Saved data entries

(* ===== verification/BST.v ===== *)
(** * The kernel's binary search tree (kernel/src/runtime/BinarySearchTree.h)

    A node carries its address, its parent pointer and its content; the child
    pointers are the subtrees themselves.  [remove] on a node without a parent
    follows the null pointer that the code follows, and the iterator walks the
    parent pointers.  The theorems relate the tree to the ordered sequence of
    its contents. *)

From stdpp Require Import sorting.
From S2P Require Import Prelude.

Section BST.
Context {Leaf : Type} (getKey : Leaf -> Z).

Inductive tree :=
| Nil
| Node (id : Z) (parent : option Z) (leaf : Leaf) (left right : tree).

Definition root_id (t : tree) : option Z := match t with Nil => None | Node id _ _ _ _ => Some id end.
Definition set_parent (p : option Z) (t : tree) : tree :=
  match t with Nil => Nil | Node id _ lf l r => Node id p lf l r end.

Fixpoint findKey (key : Z) (node : tree) : option (Z * Leaf) :=
  match node with
  | Nil => None
  | Node id _ lf l r =>
      if getKey lf =? key then Some (id, lf)
      else if key <? getKey lf then findKey key l else findKey key r
  end.

(** [insert]: a key that is present stops the kernel. *)
Fixpoint insert (key : Z) (id : Z) (leaf : Leaf) (root : tree) (parent : option Z) : res tree :=
  match root with
  | Nil => Ok (Node id parent leaf Nil Nil)
  | Node i p lf l r =>
      if getKey lf =? key then Panic
      else if key <? getKey lf then l ← insert key id leaf l (Some i); Ok (Node i p lf l r)
      else r ← insert key id leaf r (Some i); Ok (Node i p lf l r)
  end.

Fixpoint findMin (node : tree) : option (Z * Leaf) :=
  match node with
  | Nil => None
  | Node id _ lf l _ => match l with Nil => Some (id, lf) | Node _ _ _ _ _ => findMin l end
  end.
Fixpoint findMax (node : tree) : option (Z * Leaf) :=
  match node with
  | Nil => None
  | Node id _ lf _ r => match r with Nil => Some (id, lf) | Node _ _ _ _ _ => findMax r end
  end.
Definition findSuccessor (node : tree) : option (Z * Leaf) :=
  match node with Nil => None | Node _ _ _ _ r => findMin r end.
Definition findPredecessor (node : tree) : option (Z * Leaf) :=
  match node with Nil => None | Node _ _ _ l _ => findMax l end.

(** [remove] in the subtree [node] below [parent]: whether the key was found,
    and the subtree that takes the place of [node].  With one child the code
    writes through [parent] without a test. *)
Fixpoint remove (key : Z) (node : tree) (parent : option Z) : res (bool * tree) :=
  match node with
  | Nil => Ok (false, Nil)
  | Node id p lf l r =>
      if key <? getKey lf then
        x ← remove key l (Some id); let '(b, l) := (x : bool * tree) in Ok (b, Node id p lf l r)
      else if getKey lf <? key then
        x ← remove key r (Some id); let '(b, r) := (x : bool * tree) in Ok (b, Node id p lf l r)
      else match l, r with
      | Node _ _ _ _ _, Node _ _ _ _ _ =>
          successor ← res_of (findSuccessor node);
          x ← remove (getKey successor.2) r (Some id);
          let '(b, r) := (x : bool * tree) in Ok (b, Node id p successor.2 l r)
      | Node _ _ _ _ _, Nil => _ ← res_of parent; Ok (true, set_parent parent l)
      | Nil, Node _ _ _ _ _ => _ ← res_of parent; Ok (true, set_parent parent r)
      | Nil, Nil => Ok (true, Nil)
      end
  end.

Fixpoint countNodes (node : tree) : Z :=
  match node with Nil => 0 | Node _ _ _ l r => 1 + countNodes l + countNodes r end.

(** The calls of the callback of [iterateInOrder], and the nodes in the order in
    which [deleteSubtree] deletes them. *)
Fixpoint iterateInOrder (node : tree) : list (Z * Leaf) :=
  match node with Nil => [] | Node id _ lf l r => iterateInOrder l ++ (id, lf) :: iterateInOrder r end.
Fixpoint deleteSubtree (node : tree) : list Z :=
  match node with Nil => [] | Node id _ _ l r => deleteSubtree l ++ deleteSubtree r ++ [id] end.

(** ** The iterator *)

(** The node at an address. *)
Fixpoint node_at (id : Z) (t : tree) : option tree :=
  match t with
  | Nil => None
  | Node i _ _ l r =>
      if i =? id then Some t
      else match node_at id l with Some n => Some n | None => node_at id r end
  end.
Definition parent_of (t : tree) : option Z := match t with Nil => None | Node _ p _ _ _ => p end.
Definition left_of (t : tree) : option Z := match t with Nil => None | Node _ _ _ l _ => root_id l end.
Definition right_of (t : tree) : option Z := match t with Nil => None | Node _ _ _ _ r => root_id r end.
Definition deref (t : tree) (p : option Z) : res tree := a ← res_of p; res_of (node_at a t).

(** [while(node->left) node = node->left] *)
Fixpoint descend (t : tree) (fuel : nat) (node : option Z) : res (option Z) :=
  match fuel with
  | O => Stuck
  | S fuel =>
      n ← deref t node;
      match left_of n with Some _ => descend t fuel (left_of n) | None => Ok node end
  end.

(** [while(node == y->right)]: climbs, and gives the node the iterator ends on. *)
Fixpoint climb (t : tree) (fuel : nat) (node y : option Z) : res (option Z) :=
  match fuel with
  | O => Stuck
  | S fuel =>
      ny ← deref t y;
      if bool_decide (node = right_of ny) then
        match parent_of ny with
        | None => Ok None
        | Some _ => climb t fuel y (parent_of ny)
        end
      else
        nn ← deref t node;
        Ok (if bool_decide (right_of nn = y) then node else y)
  end.
(* ===== verification/MapTree.v ===== *)
(** * The tree of memory regions of an address space (kernel/src/vm/MapTree.h)
    and the search for a free one (Map::add, kernel/src/vm/Map.cpp)

    Addresses and sizes are 64 bits wide and the sums wrap.  The theorems are
    stated for regions that do not: each is not empty and ends below 2^64. *)

From stdpp Require Import sorting.
From S2P Require Import Prelude BST.

(** The payload of [MapTreeLeaf]; [entry] is the address of the VM object. *)
Record MapTreeLeaf := Leaf { address : Z; size : Z; flags : Z; entry : Z }.
Definition MapTree : Type := @tree MapTreeLeaf.

Definition contains_address (a : Z) (this : MapTreeLeaf) : bool :=
  (address this <=? a) && (u64 (a - address this) <? size this).

Definition contains_range (a length : Z) (this : MapTreeLeaf) : bool :=
  let x1 := address this in
  let x2 := u64 (address this + size this - 1) in
  let y1 := a in
  let y2 := u64 (a + length - 1) in
  (y1 <=? x1) && (x1 <=? y2) || (y1 <=? x2) && (x2 <=? y2) ||
  (x1 <=? y1) && (y1 <=? x2) || (x1 <=? y2) && (y2 <=? x2).

Fixpoint leafFor (e : Z) (leaf : MapTree) : option MapTreeLeaf :=
  match leaf with
  | Nil => None
  | Node _ _ lf l r =>
      if entry lf =? e then Some lf
      else match leafFor e l with Some x => Some x | None => leafFor e r end
  end.

Fixpoint find (a : Z) (node : MapTree) : option MapTreeLeaf :=
  match node with
  | Nil => None
  | Node _ _ lf l r =>
      if address lf =? a then Some lf
      else if a <? address lf then find a l
      else if contains_address a lf then Some lf
      else find a r
  end.

Fixpoint findOverlapping (base length : Z) (node : MapTree) : option MapTreeLeaf :=
  match node with
  | Nil => None
  | Node _ _ lf l r =>
      if contains_range base length lf then Some lf
      else match findOverlapping base length l with
           | Some x => Some x
           | None => findOverlapping base length r
           end
  end.

Definition findBase (a : Z) (t : MapTree) : option Z := (fun x => entry x.2) <$> findKey address a t.

(** [baseAddressFor]: base, length and flags of the first region of an object. *)
Definition baseAddressFor (e : Z) (t : MapTree) : Z * Z * Z :=
  match leafFor e t with
  | Some lf => (address lf, size lf, flags lf)
  | None => (0, 0, 0)
  end.

(** [find] with the offset into the object and the base of the region. *)
Definition find_offset (a : Z) (t : MapTree) : option (Z * Z * Z) :=
  (fun lf => (entry lf, u64 (a - address lf), address lf)) <$> find a t.

Definition isRegionFree (base length : Z) (t : MapTree) : bool * Z :=
  match findOverlapping base length t with
  | Some lf => (false, u64 (address lf + size lf))
  | None => (true, 0)
  end.

(** [MapTree::insert] of a new node at the address [id]. *)
Definition tree_insert (id a sz e fl : Z) (t : MapTree) : res MapTree :=
  insert address a id (Leaf a sz fl e) t None.
Definition tree_remove (a : Z) (t : MapTree) : res (bool * MapTree) := remove address a t None.

(** The loop of [Map::add] that looks for a free range: [Some base], or [None]
    when the end is reached. *)
Fixpoint search_loop (fuel : nat) (sz searchEnd : Z) (t : MapTree) (base : Z) : res (option Z) :=
  match fuel with
  | O => Stuck
  | S fuel =>
      if base <? u64 (searchEnd - sz) then
        let '(free, nextFree) := isRegionFree base sz t in
        if (free : bool) then Ok (Some base) else search_loop fuel sz searchEnd t nextFree
      else Ok None
  end.

(** Where [Map::add] puts a region. *)
Definition choose_base (requestedBase sz searchStart searchEnd : Z) (t : MapTree) : res (option Z) :=
  if negb (requestedBase =? 0) then
    Ok (if (isRegionFree requestedBase sz t).1 then Some requestedBase else None)
  else search_loop (S (Z.to_nat (countNodes t))) sz searchEnd t searchStart.

(** ** Regions *)

Definition region_end (lf : MapTreeLeaf) : Z := address lf + size lf.
Definition valid (lf : MapTreeLeaf) : Prop := 0 <= address lf /\ 0 < size lf /\ region_end lf < 2 ^ 64.
Definition apart (a b : MapTreeLeaf) : Prop := region_end a <= address b \/ region_end b <= address a.
(** The range of [n] bytes at [b] meets no region. *)
Definition free_range (t : MapTree) (b n : Z) : Prop :=
  Forall (fun lf => b + n <= address lf \/ region_end lf <= b) (contents t).

Record tree_inv (t : MapTree) : Prop := {
  inv_bst : bst address None t;
  inv_valid : Forall valid (contents t);
  inv_apart : forall a b, a ∈ contents t -> b ∈ contents t -> a = b \/ apart a b
}.

Lemma contains_range_spec b n lf :
  valid lf -> 0 <= b -> 0 < n -> b + n <= 2 ^ 64 ->
  contains_range b n lf = true <-> ~ (b + n <= address lf \/ region_end lf <= b).
Proof.
  unfold valid, region_end, contains_range, u64. intros (? & ? & ?) ? ? ?.
  rewrite !wrap_small by (unfold is_u; lia).
  rewrite !orb_true_iff, !andb_true_iff, !Z.leb_le. lia.
Qed.

Lemma contains_address_spec a lf :
  valid lf -> 0 <= a < 2 ^ 64 -> contains_address a lf = true <-> address lf <= a < region_end lf.
Proof.
  unfold valid, region_end, contains_address, u64. intros (? & ? & ?) ?.
  rewrite andb_true_iff, Z.leb_le, Z.ltb_lt. split; intros [? H']; (split; [lia|]).
  - rewrite wrap_small in H' by (unfold is_u; lia). lia.
  - rewrite wrap_small by (unfold is_u; lia). lia.
Qed.

Lemma findOverlapping_spec b n t :
  Forall valid (contents t) -> 0 <= b -> 0 < n -> b + n <= 2 ^ 64 ->
  match findOverlapping b n t with
  | Some lf => lf ∈ contents t /\ address lf < b + n /\ b < region_end lf
  | None => free_range t b n
  end.
Proof.
  intros Hv Hb Hn Hl. unfold free_range. induction t as [|i p lf l IHl r IHr]; [constructor|].
  rewrite contents_node in *. apply Forall_app in Hv. destruct Hv as [Vl Vr].
  apply Forall_cons in Vr. destruct Vr as [Vx Vr]. specialize (IHl Vl). specialize (IHr Vr).
  cbn [findOverlapping]. pose proof (contains_range_spec b n lf Vx Hb Hn Hl) as Hc.
  destruct (contains_range b n lf).
  - split; [set_solver|]. destruct Hc as [Hc _]. specialize (Hc eq_refl). lia.
  - destruct (findOverlapping b n l) as [x|]; [destruct IHl; split; [set_solver|done]|].
    destruct (findOverlapping b n r) as [x|]; [destruct IHr; split; [set_solver|done]|].
    apply Forall_app. split; [done|]. apply Forall_cons. split; [|done].
    destruct (decide (b + n <= address lf \/ region_end lf <= b)) as [|H]; [done|].
    by apply Hc in H.
Qed.

(** A lookup finds the one region that holds the address. *)
Lemma find_spec a t :
  forall p, bst address p t -> Forall valid (contents t) ->
  (forall x y, x ∈ contents t -> y ∈ contents t -> x = y \/ apart x y) -> 0 <= a < 2 ^ 64 ->
  match find a t with
  | Some lf => lf ∈ contents t /\ address lf <= a < region_end lf
  | None => Forall (fun lf => ~ (address lf <= a < region_end lf)) (contents t)
  end.
Proof.
  induction t as [|i q lf l IHl r IHr]; intros p Hb Hv Ha Hr; [constructor|].
  apply bst_node in Hb. destruct Hb as (-> & Bl & Br & Fl & Fr & _).
  rewrite contents_node in *. apply Forall_app in Hv. destruct Hv as [Vl Vr].
  apply Forall_cons in Vr. destruct Vr as [Vx Vr].
  specialize (IHl (Some i) Bl Vl). specialize (IHr (Some i) Br Vr). cbn [find].
  rewrite Forall_forall in Fl, Fr.
  destruct (Z.eqb_spec (address lf) a) as [E|E].
  { split; [set_solver|]. destruct Vx as (? & ? & ?). unfold region_end in *. lia. }
  destruct (Z.ltb_spec a (address lf)) as [Hlt|Hlt].
  - destruct (find a l) as [x|]; [destruct IHl; [set_solver|done|split; [set_solver|done]]|].
    apply Forall_app. split; [apply IHl; [set_solver|done]|]. apply Forall_cons. split; [lia|].
    apply Forall_forall. intros x Hx. specialize (Fr x Hx). lia.
  - pose proof (contains_address_spec a lf Vx Hr) as Hc. destruct (contains_address a lf).
    { split; [set_solver|]. by apply Hc. }
    destruct (find a r) as [x|]; [destruct IHr; [set_solver|done|split; [set_solver|done]]|].
    apply Forall_app. split; [|apply Forall_cons; split; [by intros H%Hc|apply IHr; [set_solver|done]]].
    apply Forall_forall. intros x Hx. specialize (Fl x Hx). rewrite Forall_forall in Vl.
    destruct (Vl x Hx) as (? & ? & ?). destruct Vx as (? & ? & ?).
    destruct (Ha x lf) as [->|Hp]; [set_solver|set_solver|lia|]. unfold apart, region_end in *. lia.
Qed.

(** ** The search for a free range *)

Definition beyond (b : Z) (xs : list MapTreeLeaf) : nat :=
  length (filter (fun lf => b < region_end lf) xs).

Lemma beyond_le b b' xs : b <= b' -> (beyond b' xs <= beyond b xs)%nat.
Proof.
  intros. unfold beyond. induction xs as [|x xs IH]; [done|]. rewrite !filter_cons.
  destruct (decide (b < region_end x)), (decide (b' < region_end x)); cbn; lia.
Qed.
Lemma beyond_lt b b' lf xs :
  b <= b' -> lf ∈ xs -> b < region_end lf -> region_end lf <= b' -> (beyond b' xs < beyond b xs)%nat.
Proof.
  intros Hb Hin H1 H2. unfold beyond. apply list_elem_of_split in Hin. destruct Hin as (l1 & l2 & ->).
  rewrite !filter_app, !length_app, filter_cons_False, filter_cons_True by lia. cbn.
  pose proof (beyond_le b b' l1 Hb). pose proof (beyond_le b b' l2 Hb). unfold beyond in *. lia.
Qed.

Lemma search_loop_ok sz searchEnd t :
  tree_inv t -> 0 < sz <= searchEnd -> searchEnd < 2 ^ 64 ->
  forall fuel base, 0 <= base -> (beyond base (contents t) < fuel)%nat ->
  match search_loop fuel sz searchEnd t base with
  | Ok (Some b) => base <= b < searchEnd - sz /\ free_range t b sz /\
      forall b', base <= b' < b -> ~ free_range t b' sz
  | Ok None => forall b', base <= b' < searchEnd - sz -> ~ free_range t b' sz
  | _ => False
  end.
Proof.
  intros Hi Hs He. induction fuel as [|fuel IH]; intros base Hb Hf; [lia|]. cbn [search_loop].
  assert (u64 (searchEnd - sz) = searchEnd - sz) as -> by (unfold u64; apply wrap_small; unfold is_u; lia).
  destruct (Z.ltb_spec base (searchEnd - sz)) as [Hlt|Hge]; [|intros; lia]. unfold isRegionFree.
  pose proof (findOverlapping_spec base sz t (inv_valid _ Hi) Hb ltac:(lia) ltac:(lia)) as Ho.
  destruct (findOverlapping base sz t) as [lf|].
  2:{ split; [lia|]. split; [done|]. intros; lia. }
  destruct Ho as (Hin & H1 & H2). pose proof (inv_valid _ Hi) as Hv. rewrite Forall_forall in Hv.
  destruct (Hv lf Hin) as (V1 & V2 & V3). fold (region_end lf).
  assert (u64 (region_end lf) = region_end lf) as -> by (unfold u64; apply wrap_small; unfold is_u, region_end in *; lia).
  pose proof (beyond_lt base (region_end lf) lf (contents t) ltac:(lia) Hin H2 ltac:(lia)) as Hl.
  assert (forall b', base <= b' < region_end lf -> ~ free_range t b' sz) as Hskip.
  { intros b' Hb' Hfr. unfold free_range in Hfr. rewrite Forall_forall in Hfr. specialize (Hfr lf Hin). lia. }
  specialize (IH (region_end lf) ltac:(unfold region_end; lia) ltac:(lia)).
  destruct (search_loop fuel sz searchEnd t (region_end lf)) as [[b|]| |]; [| |done..].
  - destruct IH as (I1 & I2 & I3). split; [lia|]. split; [done|]. intros b' Hb'.
    destruct (Z.lt_ge_cases b' (region_end lf)); [apply Hskip; lia|apply I3; lia].
  - intros b' Hb'. destruct (Z.lt_ge_cases b' (region_end lf)); [apply Hskip; lia|apply IH; lia].
Qed.

Lemma beyond_count b t : (beyond b (contents t) <= Z.to_nat (countNodes t))%nat.
Proof.
  destruct (count_length t) as [-> _]. unfold beyond, contents.
  etrans; [apply length_filter|]. by rewrite length_fmap.
Qed.

Lemma choose_base_ok t requestedBase sz searchStart searchEnd :
  tree_inv t -> 0 < sz <= searchEnd -> searchEnd < 2 ^ 64 -> 0 <= searchStart ->
  0 <= requestedBase -> requestedBase + sz <= 2 ^ 64 ->
  match choose_base requestedBase sz searchStart searchEnd t with
  | Ok (Some b) => 0 <= b /\ b + sz <= Z.max searchEnd (requestedBase + sz) /\ free_range t b sz
  | Ok None => True
  | _ => False
  end.
Proof.
  intros Hi Hs He H0 Hr Hr'. unfold choose_base. destruct (Z.eqb_spec requestedBase 0) as [E|E]; cbn [negb].
  - pose proof (search_loop_ok sz searchEnd t Hi Hs He (S (Z.to_nat (countNodes t))) searchStart H0) as H.
    pose proof (beyond_count searchStart t). specialize (H ltac:(lia)).
    destruct (search_loop _ _ _ _ _) as [[b|]| |]; [|done..]. destruct H as (? & ? & _).
    split; [lia|]. split; [lia|done].
  - unfold isRegionFree.
    pose proof (findOverlapping_spec requestedBase sz t (inv_valid _ Hi) Hr ltac:(lia) Hr') as Ho.
    destruct (findOverlapping requestedBase sz t) as [lf|]; cbn [fst]; [done|]. split; [done|]. split; [lia|done].
Qed.


(** ** Inserting and removing regions *)

Lemma tree_insert_ok t id b sz e fl :
  tree_inv t -> id ∉ ids t -> 0 <= b -> 0 < sz -> b + sz < 2 ^ 64 -> free_range t b sz ->
  exists t', tree_insert id b sz e fl t = Ok t' /\ tree_inv t' /\
    contents t' ≡ₚ Leaf b sz fl e :: contents t /\ ids t' ≡ₚ id :: ids t.
Proof.
  intros [Hb Hv Ha] Hid H0 H1 H2 Hf. unfold free_range in Hf. rewrite Forall_forall in Hf.
  destruct (insert_absent address b id (Leaf b sz fl e) t None Hb eq_refl) as (t' & E & B & C & I).
  { apply Forall_forall. intros x Hx. specialize (Hf x Hx). rewrite Forall_forall in Hv.
    destruct (Hv x Hx) as (? & ? & ?). unfold region_end in *. lia. }
  { done. }
  exists t'. split; [done|]. split; [|done]. split; [done| |].
  - rewrite C. apply Forall_cons. split; [|done]. unfold valid, region_end. cbn. lia.
  - intros x y. rewrite C, !elem_of_cons. unfold apart, region_end in *.
    intros [->|Hx] [->|Hy]; [by left| | |by apply Ha]; right; cbn.
    + specialize (Hf y Hy). lia.
    + specialize (Hf x Hx). lia.
Qed.

Lemma tree_remove_ok t a :
  tree_inv t -> root_key address t <> Some a \/ one_child t = false ->
  exists b t', tree_remove a t = Ok (b, t') /\ tree_inv t' /\ contents t' = others address a (contents t) /\
    sublist (ids t') (ids t).
Proof.
  intros [Hb Hv Ha] Ho. destruct (remove_ok address t a None Hb) as (b & t' & E & C & B & S & _).
  { intros _ Hr. by destruct Ho. }
  exists b, t'. split; [done|]. split; [|done]. split; [done| |].
  - rewrite C. by apply others_Forall.
  - intros x y. rewrite C. unfold others. rewrite !list_elem_of_filter. intros [_ Hx] [_ Hy]. by apply Ha.
Qed.

Lemma leafFor_spec e t :
  match leafFor e t with
  | Some lf => lf ∈ contents t /\ entry lf = e
  | None => Forall (fun lf => entry lf <> e) (contents t)
  end.
Proof.
  induction t as [|i p lf l IHl r IHr]; [constructor|]. rewrite contents_node. cbn [leafFor].
  destruct (Z.eqb_spec (entry lf) e) as [E|E]; [set_solver|].
  destruct (leafFor e l) as [x|]; [set_solver|]. destruct (leafFor e r) as [x|]; [set_solver|].
  apply Forall_app. split; [done|]. by apply Forall_cons.
Qed.

(** When the size exceeds the end of the search range, the subtraction wraps and
    a range that ends beyond it is accepted. *)
Example search_end_wraps :
  choose_base 0 0x800000000000 0x400000000000 0x7E0000000000 Nil = Ok (Some 0x400000000000).
Proof. vm_compute. reflexivity. Qed.

Definition demo_regions : MapTree :=
  Node 1 None (Leaf 0x3000 0x2000 0 7) (Node 2 (Some 1) (Leaf 0x1000 0x1000 0 8) Nil Nil) Nil.
Lemma demo_regions_inv : tree_inv demo_regions.
Proof.
  split.
  - split; [cbn; repeat split; repeat constructor; cbn; lia|cbn; repeat split|].
    apply (bool_decide_unpack _). vm_compute. exact I.
  - repeat constructor; cbn; lia.
  - intros a b Ha Hb. cbn in Ha, Hb. unfold apart, region_end.
    rewrite !elem_of_cons in Ha, Hb. destruct Ha as [->|[->|Ha]], Hb as [->|[->|Hb]];
      try (by apply not_elem_of_nil in Ha); try (by apply not_elem_of_nil in Hb); try (by left); right; cbn; lia.
Qed.

Lemma handle_types_witness :
  let h := makeHandle amd64 (code IrqHandler) 0 0 in
  let m := Build_Manager [] [] [] [] [Slot (Some 9) 0] in
  getIrq amd64 {[9]} h m = Some 9 /\ releaseIrqHandle amd64 h m = (false, m).
Proof.
  split; [reflexivity|].
  by apply (handle_types {[9]} (Build_Manager [] [] [] [] [Slot (Some 9) 0]) (makeHandle amd64 (code IrqHandler) 0 0) IrqHandler).
Defined.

### What this task involves
Reproduce the lines of the entries above from the one with "destruct (Z.eqb_spec (address" to the one with "by lia. cbn.", both included, exactly and without any other line.

### Exercise result
  destruct (Z.eqb_spec (address lf) a) as [E|E].
  { split; [set_solver|]. destruct Vx as (? & ? & ?). unfold region_end in *. lia. }
  destruct (Z.ltb_spec a (address lf)) as [Hlt|Hlt].
  - destruct (find a l) as [x|]; [destruct IHl; [set_solver|done|split; [set_solver|done]]|].
    apply Forall_app. split; [apply IHl; [set_solver|done]|]. apply Forall_cons. split; [lia|].
    apply Forall_forall. intros x Hx. specialize (Fr x Hx). lia.
  - pose proof (contains_address_spec a lf Vx Hr) as Hc. destruct (contains_address a lf).
    { split; [set_solver|]. by apply Hc. }
    destruct (find a r) as [x|]; [destruct IHr; [set_solver|done|split; [set_solver|done]]|].
    apply Forall_app. split; [|apply Forall_cons; split; [by intros H%Hc|apply IHr; [set_solver|done]]].
    apply Forall_forall. intros x Hx. specialize (Fl x Hx). rewrite Forall_forall in Vl.
    destruct (Vl x Hx) as (? & ? & ?). destruct Vx as (? & ? & ?).
    destruct (Ha x lf) as [->|Hp]; [set_solver|set_solver|lia|]. unfold apart, region_end in *. lia.
Qed.

(** ** The search for a free range *)

Definition beyond (b : Z) (xs : list MapTreeLeaf) : nat :=
  length (filter (fun lf => b < region_end lf) xs).

Lemma beyond_le b b' xs : b <= b' -> (beyond b' xs <= beyond b xs)%nat.
Proof.
  intros. unfold beyond. induction xs as [|x xs IH]; [done|]. rewrite !filter_cons.
  destruct (decide (b < region_end x)), (decide (b' < region_end x)); cbn; lia.
Qed.
Lemma beyond_lt b b' lf xs :
  b <= b' -> lf ∈ xs -> b < region_end lf -> region_end lf <= b' -> (beyond b' xs < beyond b xs)%nat.
Proof.
  intros Hb Hin H1 H2. unfold beyond. apply list_elem_of_split in Hin. destruct Hin as (l1 & l2 & ->).
  rewrite !filter_app, !length_app, filter_cons_False, filter_cons_True by lia. cbn.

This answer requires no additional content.